Excerpted records:
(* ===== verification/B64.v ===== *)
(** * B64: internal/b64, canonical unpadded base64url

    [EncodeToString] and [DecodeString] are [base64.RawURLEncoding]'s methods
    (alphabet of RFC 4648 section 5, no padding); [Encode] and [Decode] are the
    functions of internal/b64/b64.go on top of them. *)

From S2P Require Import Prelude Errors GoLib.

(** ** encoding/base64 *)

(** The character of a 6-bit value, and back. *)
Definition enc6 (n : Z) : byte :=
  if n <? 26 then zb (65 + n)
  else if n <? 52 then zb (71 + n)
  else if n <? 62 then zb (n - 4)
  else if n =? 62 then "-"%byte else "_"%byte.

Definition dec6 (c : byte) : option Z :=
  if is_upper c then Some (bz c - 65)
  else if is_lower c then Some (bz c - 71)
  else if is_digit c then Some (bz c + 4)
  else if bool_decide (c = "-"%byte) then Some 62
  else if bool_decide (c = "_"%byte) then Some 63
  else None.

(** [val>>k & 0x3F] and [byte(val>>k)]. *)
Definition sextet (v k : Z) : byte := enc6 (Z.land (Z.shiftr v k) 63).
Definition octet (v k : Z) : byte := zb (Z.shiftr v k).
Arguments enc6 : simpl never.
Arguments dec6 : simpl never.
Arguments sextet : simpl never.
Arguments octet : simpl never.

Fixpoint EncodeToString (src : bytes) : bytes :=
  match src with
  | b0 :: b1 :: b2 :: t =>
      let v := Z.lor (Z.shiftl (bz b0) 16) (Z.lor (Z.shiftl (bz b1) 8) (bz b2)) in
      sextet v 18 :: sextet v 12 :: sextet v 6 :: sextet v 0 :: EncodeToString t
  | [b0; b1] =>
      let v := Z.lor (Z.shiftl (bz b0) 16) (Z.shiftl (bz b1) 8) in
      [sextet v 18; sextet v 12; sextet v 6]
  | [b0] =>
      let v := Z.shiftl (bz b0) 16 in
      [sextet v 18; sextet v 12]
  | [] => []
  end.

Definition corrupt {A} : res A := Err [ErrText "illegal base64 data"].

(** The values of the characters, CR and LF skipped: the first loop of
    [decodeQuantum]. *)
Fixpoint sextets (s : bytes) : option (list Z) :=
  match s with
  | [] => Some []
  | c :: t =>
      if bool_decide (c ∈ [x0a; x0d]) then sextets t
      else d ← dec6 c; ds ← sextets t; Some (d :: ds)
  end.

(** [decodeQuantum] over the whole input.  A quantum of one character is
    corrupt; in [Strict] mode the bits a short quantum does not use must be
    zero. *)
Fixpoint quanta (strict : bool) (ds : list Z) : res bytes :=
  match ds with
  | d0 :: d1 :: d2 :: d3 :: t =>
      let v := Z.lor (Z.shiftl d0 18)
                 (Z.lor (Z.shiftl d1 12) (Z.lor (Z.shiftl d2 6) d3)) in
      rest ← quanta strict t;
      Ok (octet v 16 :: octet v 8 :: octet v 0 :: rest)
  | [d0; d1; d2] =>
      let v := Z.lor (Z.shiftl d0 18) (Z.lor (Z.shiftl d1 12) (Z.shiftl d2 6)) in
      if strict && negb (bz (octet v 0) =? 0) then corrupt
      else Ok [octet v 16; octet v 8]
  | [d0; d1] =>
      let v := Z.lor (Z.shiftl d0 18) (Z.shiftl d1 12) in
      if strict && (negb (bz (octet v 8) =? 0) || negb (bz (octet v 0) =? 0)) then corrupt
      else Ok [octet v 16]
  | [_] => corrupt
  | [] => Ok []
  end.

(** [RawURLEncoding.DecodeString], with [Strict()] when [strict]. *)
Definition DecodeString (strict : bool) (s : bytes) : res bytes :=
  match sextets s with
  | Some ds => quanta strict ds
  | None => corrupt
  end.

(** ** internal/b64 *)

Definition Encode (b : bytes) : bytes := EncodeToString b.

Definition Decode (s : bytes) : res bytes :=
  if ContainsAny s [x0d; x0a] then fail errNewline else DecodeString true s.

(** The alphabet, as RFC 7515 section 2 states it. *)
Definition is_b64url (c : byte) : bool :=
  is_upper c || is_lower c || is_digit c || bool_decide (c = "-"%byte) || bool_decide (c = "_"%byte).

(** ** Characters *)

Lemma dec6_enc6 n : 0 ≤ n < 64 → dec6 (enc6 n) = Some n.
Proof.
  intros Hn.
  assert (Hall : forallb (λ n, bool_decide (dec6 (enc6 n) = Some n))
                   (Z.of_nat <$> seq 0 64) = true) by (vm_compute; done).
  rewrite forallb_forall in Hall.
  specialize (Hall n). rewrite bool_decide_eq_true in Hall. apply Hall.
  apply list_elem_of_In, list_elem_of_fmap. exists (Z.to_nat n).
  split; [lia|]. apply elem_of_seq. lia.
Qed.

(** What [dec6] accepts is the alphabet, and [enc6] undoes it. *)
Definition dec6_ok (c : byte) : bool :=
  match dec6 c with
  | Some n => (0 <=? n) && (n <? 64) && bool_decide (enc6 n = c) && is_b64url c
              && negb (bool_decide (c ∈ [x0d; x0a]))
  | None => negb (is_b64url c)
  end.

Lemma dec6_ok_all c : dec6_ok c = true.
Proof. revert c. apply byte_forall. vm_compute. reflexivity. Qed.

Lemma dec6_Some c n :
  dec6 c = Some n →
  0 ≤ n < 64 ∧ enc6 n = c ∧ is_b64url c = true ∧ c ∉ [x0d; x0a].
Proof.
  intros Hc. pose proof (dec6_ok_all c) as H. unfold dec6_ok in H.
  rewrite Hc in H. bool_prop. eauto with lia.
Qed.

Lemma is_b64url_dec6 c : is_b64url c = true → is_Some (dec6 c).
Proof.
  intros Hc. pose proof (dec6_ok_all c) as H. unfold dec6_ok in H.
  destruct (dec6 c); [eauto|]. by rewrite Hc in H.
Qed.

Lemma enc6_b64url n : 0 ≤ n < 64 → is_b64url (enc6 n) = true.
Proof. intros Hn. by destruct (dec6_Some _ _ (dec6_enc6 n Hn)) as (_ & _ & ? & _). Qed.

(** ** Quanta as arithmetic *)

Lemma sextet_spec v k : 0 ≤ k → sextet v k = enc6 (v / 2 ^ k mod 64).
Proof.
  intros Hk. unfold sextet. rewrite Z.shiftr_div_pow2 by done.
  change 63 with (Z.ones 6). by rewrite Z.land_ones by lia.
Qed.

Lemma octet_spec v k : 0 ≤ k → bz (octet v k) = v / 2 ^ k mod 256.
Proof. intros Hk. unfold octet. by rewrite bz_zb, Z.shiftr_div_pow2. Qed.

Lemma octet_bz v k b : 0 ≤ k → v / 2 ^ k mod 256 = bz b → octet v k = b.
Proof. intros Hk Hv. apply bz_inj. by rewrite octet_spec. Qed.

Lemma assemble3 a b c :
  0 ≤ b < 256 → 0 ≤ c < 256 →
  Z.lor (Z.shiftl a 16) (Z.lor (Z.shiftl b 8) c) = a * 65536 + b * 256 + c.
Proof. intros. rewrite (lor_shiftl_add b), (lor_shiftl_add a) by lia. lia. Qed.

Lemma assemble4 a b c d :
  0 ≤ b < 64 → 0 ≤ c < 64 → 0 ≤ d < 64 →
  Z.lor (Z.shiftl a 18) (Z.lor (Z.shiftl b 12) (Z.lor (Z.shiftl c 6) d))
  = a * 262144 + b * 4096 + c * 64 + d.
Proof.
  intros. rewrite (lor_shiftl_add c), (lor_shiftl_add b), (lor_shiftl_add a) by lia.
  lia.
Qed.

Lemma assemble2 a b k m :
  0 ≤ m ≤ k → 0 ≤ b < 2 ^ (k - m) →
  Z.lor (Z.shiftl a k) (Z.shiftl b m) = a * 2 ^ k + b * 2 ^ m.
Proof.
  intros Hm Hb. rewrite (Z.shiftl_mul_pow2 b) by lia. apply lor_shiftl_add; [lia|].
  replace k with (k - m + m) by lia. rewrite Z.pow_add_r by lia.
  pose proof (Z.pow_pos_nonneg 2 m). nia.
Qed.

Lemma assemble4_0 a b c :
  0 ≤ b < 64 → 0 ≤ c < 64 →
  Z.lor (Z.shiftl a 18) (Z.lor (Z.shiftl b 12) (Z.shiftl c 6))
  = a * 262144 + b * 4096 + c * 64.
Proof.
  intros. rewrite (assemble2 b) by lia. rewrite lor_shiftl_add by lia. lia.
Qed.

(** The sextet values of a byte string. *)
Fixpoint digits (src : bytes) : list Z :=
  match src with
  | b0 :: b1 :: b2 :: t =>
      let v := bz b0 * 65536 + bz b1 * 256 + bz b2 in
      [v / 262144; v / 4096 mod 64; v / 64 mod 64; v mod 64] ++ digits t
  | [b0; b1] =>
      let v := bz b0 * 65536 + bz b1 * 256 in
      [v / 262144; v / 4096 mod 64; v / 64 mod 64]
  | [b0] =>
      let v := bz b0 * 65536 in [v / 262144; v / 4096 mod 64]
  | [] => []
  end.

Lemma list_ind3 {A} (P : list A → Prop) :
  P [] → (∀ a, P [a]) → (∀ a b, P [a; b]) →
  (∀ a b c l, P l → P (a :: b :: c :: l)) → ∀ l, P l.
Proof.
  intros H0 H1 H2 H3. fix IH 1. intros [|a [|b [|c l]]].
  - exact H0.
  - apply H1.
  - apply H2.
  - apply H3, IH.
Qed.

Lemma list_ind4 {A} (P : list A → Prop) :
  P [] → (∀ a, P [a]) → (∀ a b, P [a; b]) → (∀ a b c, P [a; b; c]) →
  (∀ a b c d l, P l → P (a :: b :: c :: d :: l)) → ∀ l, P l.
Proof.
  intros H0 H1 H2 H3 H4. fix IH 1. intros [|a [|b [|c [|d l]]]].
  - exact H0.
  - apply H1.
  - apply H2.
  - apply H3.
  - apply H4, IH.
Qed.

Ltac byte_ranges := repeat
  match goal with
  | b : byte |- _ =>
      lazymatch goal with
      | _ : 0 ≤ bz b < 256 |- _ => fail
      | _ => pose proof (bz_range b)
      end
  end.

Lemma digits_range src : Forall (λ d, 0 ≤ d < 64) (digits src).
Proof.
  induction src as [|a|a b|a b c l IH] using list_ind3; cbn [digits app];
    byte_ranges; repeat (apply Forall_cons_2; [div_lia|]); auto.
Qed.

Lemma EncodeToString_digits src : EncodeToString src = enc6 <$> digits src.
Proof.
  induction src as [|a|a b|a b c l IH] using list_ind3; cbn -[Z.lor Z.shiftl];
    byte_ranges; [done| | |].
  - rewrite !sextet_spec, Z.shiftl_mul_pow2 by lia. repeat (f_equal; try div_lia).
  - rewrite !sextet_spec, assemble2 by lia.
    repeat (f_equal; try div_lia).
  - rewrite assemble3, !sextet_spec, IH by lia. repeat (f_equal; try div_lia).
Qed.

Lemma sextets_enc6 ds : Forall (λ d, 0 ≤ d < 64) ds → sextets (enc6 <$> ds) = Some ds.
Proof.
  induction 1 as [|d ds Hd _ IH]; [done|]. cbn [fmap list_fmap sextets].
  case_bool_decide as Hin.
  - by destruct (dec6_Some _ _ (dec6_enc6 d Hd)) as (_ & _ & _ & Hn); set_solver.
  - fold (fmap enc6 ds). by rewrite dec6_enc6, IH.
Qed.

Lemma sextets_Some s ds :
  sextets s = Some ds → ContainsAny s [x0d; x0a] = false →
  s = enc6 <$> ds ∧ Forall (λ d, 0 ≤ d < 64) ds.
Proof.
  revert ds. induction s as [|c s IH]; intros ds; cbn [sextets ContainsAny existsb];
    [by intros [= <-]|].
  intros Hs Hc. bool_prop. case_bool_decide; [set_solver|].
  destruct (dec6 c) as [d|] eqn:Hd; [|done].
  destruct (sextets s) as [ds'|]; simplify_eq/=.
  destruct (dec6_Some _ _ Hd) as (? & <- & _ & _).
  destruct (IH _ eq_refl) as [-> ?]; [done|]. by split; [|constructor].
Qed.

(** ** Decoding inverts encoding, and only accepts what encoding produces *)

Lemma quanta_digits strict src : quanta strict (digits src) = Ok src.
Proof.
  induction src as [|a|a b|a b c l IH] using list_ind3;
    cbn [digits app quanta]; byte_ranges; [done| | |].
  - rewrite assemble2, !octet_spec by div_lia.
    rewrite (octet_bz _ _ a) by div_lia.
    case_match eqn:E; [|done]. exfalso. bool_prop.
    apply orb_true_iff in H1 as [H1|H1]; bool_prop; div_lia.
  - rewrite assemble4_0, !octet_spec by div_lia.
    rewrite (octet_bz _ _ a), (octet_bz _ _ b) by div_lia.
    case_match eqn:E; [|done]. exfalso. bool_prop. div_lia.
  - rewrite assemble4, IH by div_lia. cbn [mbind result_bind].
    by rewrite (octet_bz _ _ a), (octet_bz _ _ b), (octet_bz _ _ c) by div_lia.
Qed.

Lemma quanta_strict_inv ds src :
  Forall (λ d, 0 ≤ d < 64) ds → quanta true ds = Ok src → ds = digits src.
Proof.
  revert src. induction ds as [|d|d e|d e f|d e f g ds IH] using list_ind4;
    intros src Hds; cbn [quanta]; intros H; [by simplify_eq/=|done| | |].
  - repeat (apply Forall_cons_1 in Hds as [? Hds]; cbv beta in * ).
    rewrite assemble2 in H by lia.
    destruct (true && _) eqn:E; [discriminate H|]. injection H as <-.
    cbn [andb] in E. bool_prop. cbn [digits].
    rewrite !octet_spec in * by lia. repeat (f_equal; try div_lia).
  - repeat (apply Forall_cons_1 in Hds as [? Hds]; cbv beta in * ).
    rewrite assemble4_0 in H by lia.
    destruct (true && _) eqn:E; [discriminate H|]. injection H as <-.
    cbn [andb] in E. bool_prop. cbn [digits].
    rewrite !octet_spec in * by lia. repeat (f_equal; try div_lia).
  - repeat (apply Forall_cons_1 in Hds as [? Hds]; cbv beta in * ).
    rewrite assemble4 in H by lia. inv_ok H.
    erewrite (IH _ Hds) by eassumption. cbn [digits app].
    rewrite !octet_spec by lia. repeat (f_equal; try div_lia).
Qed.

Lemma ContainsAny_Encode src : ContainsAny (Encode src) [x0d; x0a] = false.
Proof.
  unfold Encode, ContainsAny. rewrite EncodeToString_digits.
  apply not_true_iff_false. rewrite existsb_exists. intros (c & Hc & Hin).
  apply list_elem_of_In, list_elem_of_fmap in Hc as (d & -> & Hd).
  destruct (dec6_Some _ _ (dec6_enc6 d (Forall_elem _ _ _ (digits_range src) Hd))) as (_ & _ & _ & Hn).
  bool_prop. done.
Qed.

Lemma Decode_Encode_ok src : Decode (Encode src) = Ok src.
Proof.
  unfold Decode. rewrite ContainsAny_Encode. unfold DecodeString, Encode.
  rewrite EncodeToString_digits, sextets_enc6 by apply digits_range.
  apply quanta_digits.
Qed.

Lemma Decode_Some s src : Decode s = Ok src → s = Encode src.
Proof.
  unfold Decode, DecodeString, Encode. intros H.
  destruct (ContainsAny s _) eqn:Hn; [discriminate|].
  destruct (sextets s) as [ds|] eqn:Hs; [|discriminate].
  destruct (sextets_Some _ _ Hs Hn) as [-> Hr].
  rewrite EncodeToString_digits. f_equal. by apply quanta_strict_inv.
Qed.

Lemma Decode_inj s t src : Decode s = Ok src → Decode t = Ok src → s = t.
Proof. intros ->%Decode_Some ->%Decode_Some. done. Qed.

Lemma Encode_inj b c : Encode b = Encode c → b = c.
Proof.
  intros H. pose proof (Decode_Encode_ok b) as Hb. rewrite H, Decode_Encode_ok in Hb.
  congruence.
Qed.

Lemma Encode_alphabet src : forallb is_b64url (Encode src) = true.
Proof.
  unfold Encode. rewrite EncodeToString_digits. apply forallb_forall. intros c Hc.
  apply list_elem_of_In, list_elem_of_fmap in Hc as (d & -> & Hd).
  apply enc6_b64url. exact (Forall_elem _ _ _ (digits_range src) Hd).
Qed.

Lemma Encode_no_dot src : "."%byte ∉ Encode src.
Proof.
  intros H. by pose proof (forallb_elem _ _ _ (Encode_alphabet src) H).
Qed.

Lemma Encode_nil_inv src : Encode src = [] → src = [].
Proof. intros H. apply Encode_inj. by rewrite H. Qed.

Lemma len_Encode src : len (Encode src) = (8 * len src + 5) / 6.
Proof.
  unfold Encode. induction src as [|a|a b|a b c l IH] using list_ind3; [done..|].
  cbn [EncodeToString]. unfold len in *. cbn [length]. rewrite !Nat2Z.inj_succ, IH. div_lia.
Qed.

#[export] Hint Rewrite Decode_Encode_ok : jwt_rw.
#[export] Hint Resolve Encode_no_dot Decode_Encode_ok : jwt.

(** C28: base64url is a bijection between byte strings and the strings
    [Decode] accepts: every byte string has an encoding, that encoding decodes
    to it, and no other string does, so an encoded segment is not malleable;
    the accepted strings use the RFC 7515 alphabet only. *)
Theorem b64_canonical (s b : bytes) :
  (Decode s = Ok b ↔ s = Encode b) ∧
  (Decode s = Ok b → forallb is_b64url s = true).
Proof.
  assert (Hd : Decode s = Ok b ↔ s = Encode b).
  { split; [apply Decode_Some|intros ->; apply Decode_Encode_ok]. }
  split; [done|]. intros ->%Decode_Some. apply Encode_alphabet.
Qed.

Exercise instructions: Return, from the data above, each line in which the string "negb" appears.

Response to this task:
      if strict && negb (bz (octet v 0) =? 0) then corrupt
      if strict && (negb (bz (octet v 8) =? 0) || negb (bz (octet v 0) =? 0)) then corrupt
              && negb (bool_decide (c ∈ [x0d; x0a]))
  | None => negb (is_b64url c)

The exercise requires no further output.